Would the open e-commerce network end the dominance of US tech giants in India?

Would the open e-commerce network end the dominance of US tech giants in India? (Photo by CHANDAN KHANNA / AFP)

Would the open e-commerce network end the dominance of US tech giants in India?

  • The pilot of the open technology network based on an open protocol were launched on Friday in five states in India — one of the world’s largest markets for e-commerce.
  • It is an effort by the Indian government to end the dominance of US based companies like Amazon.com and Walmart, while promoting fair competition.
  • So far, around 80 firms are currently working with the ONDC.

In 2020, India became the eighth-largest market for e-commerce, with a turnover of approximately US$50 billion. The pandemic then accelerated the country’s e-commerce adoption by several years, with eMarketer expecting sales to soar past US$80 billion in 2021. For that to materialize, the Indian government would have to aid local retailers while promoting healthy competition. That would also mean deterring the dominance of US giants such as Amazon.com Inc. and Walmart Inc.

While being in the final stages of drafting new e-commerce rules that had sought to tighten the regulations for foreign-owned marketplaces in the country, the Indian administration launched a pilot not-profit, government-owned platform known as the Open Network for Digital Commerce (ONDC) to allow small merchants and retailers to plug in and gain the reach and economies of scale of giants.

Essentially, the government of India would create its own e-commerce ecosystem for all, designed to loosen the stranglehold of companies like Amazon that dictate which brands get access to prime consumers and on what terms. In fact, the platform were launched after India’s antitrust body last week raided domestic sellers of Amazon and some of Walmart’s Flipkart following accusations of competition law violations

Here’s what we know about the ONDC

Commerce Minister Piyush Goyal in a tweet on Friday said, “After UPI, another game changing idea to democratize commerce – ONDC soft launch today to select consumers, sellers and logistics providers. Get ready for a world of choice, convenience and transparency.” Basically, the government-owned platform will allow buyers and sellers to connect and transact with each other online, irrespective of the application they use. 
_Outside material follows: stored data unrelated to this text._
Lemma groups_of_sorted localeCompare files :
  groupByRepo localeCompare files ≡ₚ
  (λ entry, {| repo := entry.1; files := entry.2 |}) <$> grouped files.
Proof. unfold groupByRepo. by rewrite sort_Permutation. Qed.

(** X27.  [groupByRepo] partitions the files by repository, whatever the
    order [localeCompare] gives: no two groups have the same repository, no
    group is empty, and the group of a repository holds the files of that
    repository, all of them, in the order in which they were given. *)
Theorem groupByRepo_partitions localeCompare files :
  let groups := groupByRepo localeCompare files in
  NoDup (repo <$> groups) ∧
  ∀ g, g ∈ groups ↔
    RepoList.files g ≠ [] ∧
    RepoList.files g = filter (λ f, ScrapedFile.repo f = repo g) files.
Proof.
  destruct (grouped_spec files) as [Hnd Hassoc]. simpl. split.
  - rewrite groups_of_sorted, <- list_fmap_compose. exact Hnd.
  - intros [r fs]. rewrite groups_of_sorted, list_elem_of_fmap. simpl. split.
    + intros ([r' fs'] & [= -> ->] & Hin). simpl in *.
      apply (assoc_elem_of _ _ _ Hnd) in Hin. rewrite Hassoc in Hin.
      destruct (filter _ files) as [|f0 fs0]; [done|]. by injection Hin as <-.
    + intros [Hne ->]. exists (r, filter (λ f, ScrapedFile.repo f = r) files).
      split; [done|]. apply (assoc_elem_of _ _ _ Hnd). rewrite Hassoc.
      by destruct (filter _ files).
Qed.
The platform is spearheaded by the commerce ministry in an initiative aimed to promote open networks for all aspects of the exchange of goods and services over digital or electronic networks.  Reports indicated that ONDC is to be based on open-sourced methodology, using open specifications and open network protocols independent of any specific platform. The Indian government even claimed that “as UPI is to the digital payment domain, ONDC is to e-commerce in India”.

According to the Commerce Ministry, the benefits of ONDC include:

  • access to more buyers
  • better discoverability of products and cost
  • autonomy on terms because of multiple choices for being digitally visible
  • lower cost of doing business
  • and more options for value chain services like logistics and fulfillment.

As stated in a strategy paper published by ONDC in January, there needs to be “a paradigm shift from an operator-driven monolithic platform-centric model to a facilitator-driven, interoperable decentralized network”. That said, the ONDC will not be owned or controlled by a single entity or platform and it is made to connect buyers, suppliers, payment, and logistics providers through open-source specifications and protocols.

What’s the state of the e-commerce industry in India?

Based on local Indian reports, there are currently over 4,000 small and big e-commerce companies in India, 500 logistics companies to deliver goods, and more than 20,000 entities including travel and hotels that provide services through e-commerce. The potential is such that the Indian e-commerce market is expected to grow to US$200 billion by 2026.

The Indian government in a document on the ONDC project noted that two large multinational players controlled more than half of the country’s e-commerce trade, limiting access to the market, giving preferential treatment to some sellers and squeezing supplier margins. It did not name the companies.

However, as per Forrester Research data, by October 2020, Walmart’s Flipkart had 31.9% market share — making it the largest online retailer in India. Meanwhile, Amazon India is slightly behind in second, with a 31.2% market share. That said, ONDC could help millions of small businesses go online and worry less about the global giants.

The document also said the ONDC plan aimed to onboard 30 million sellers and 10 million merchants online, covering at least 100 cities and towns by August this year. It would focus on apps in local languages for both buyers and sellers, with a special emphasis on small merchants and rural consumers, it noted.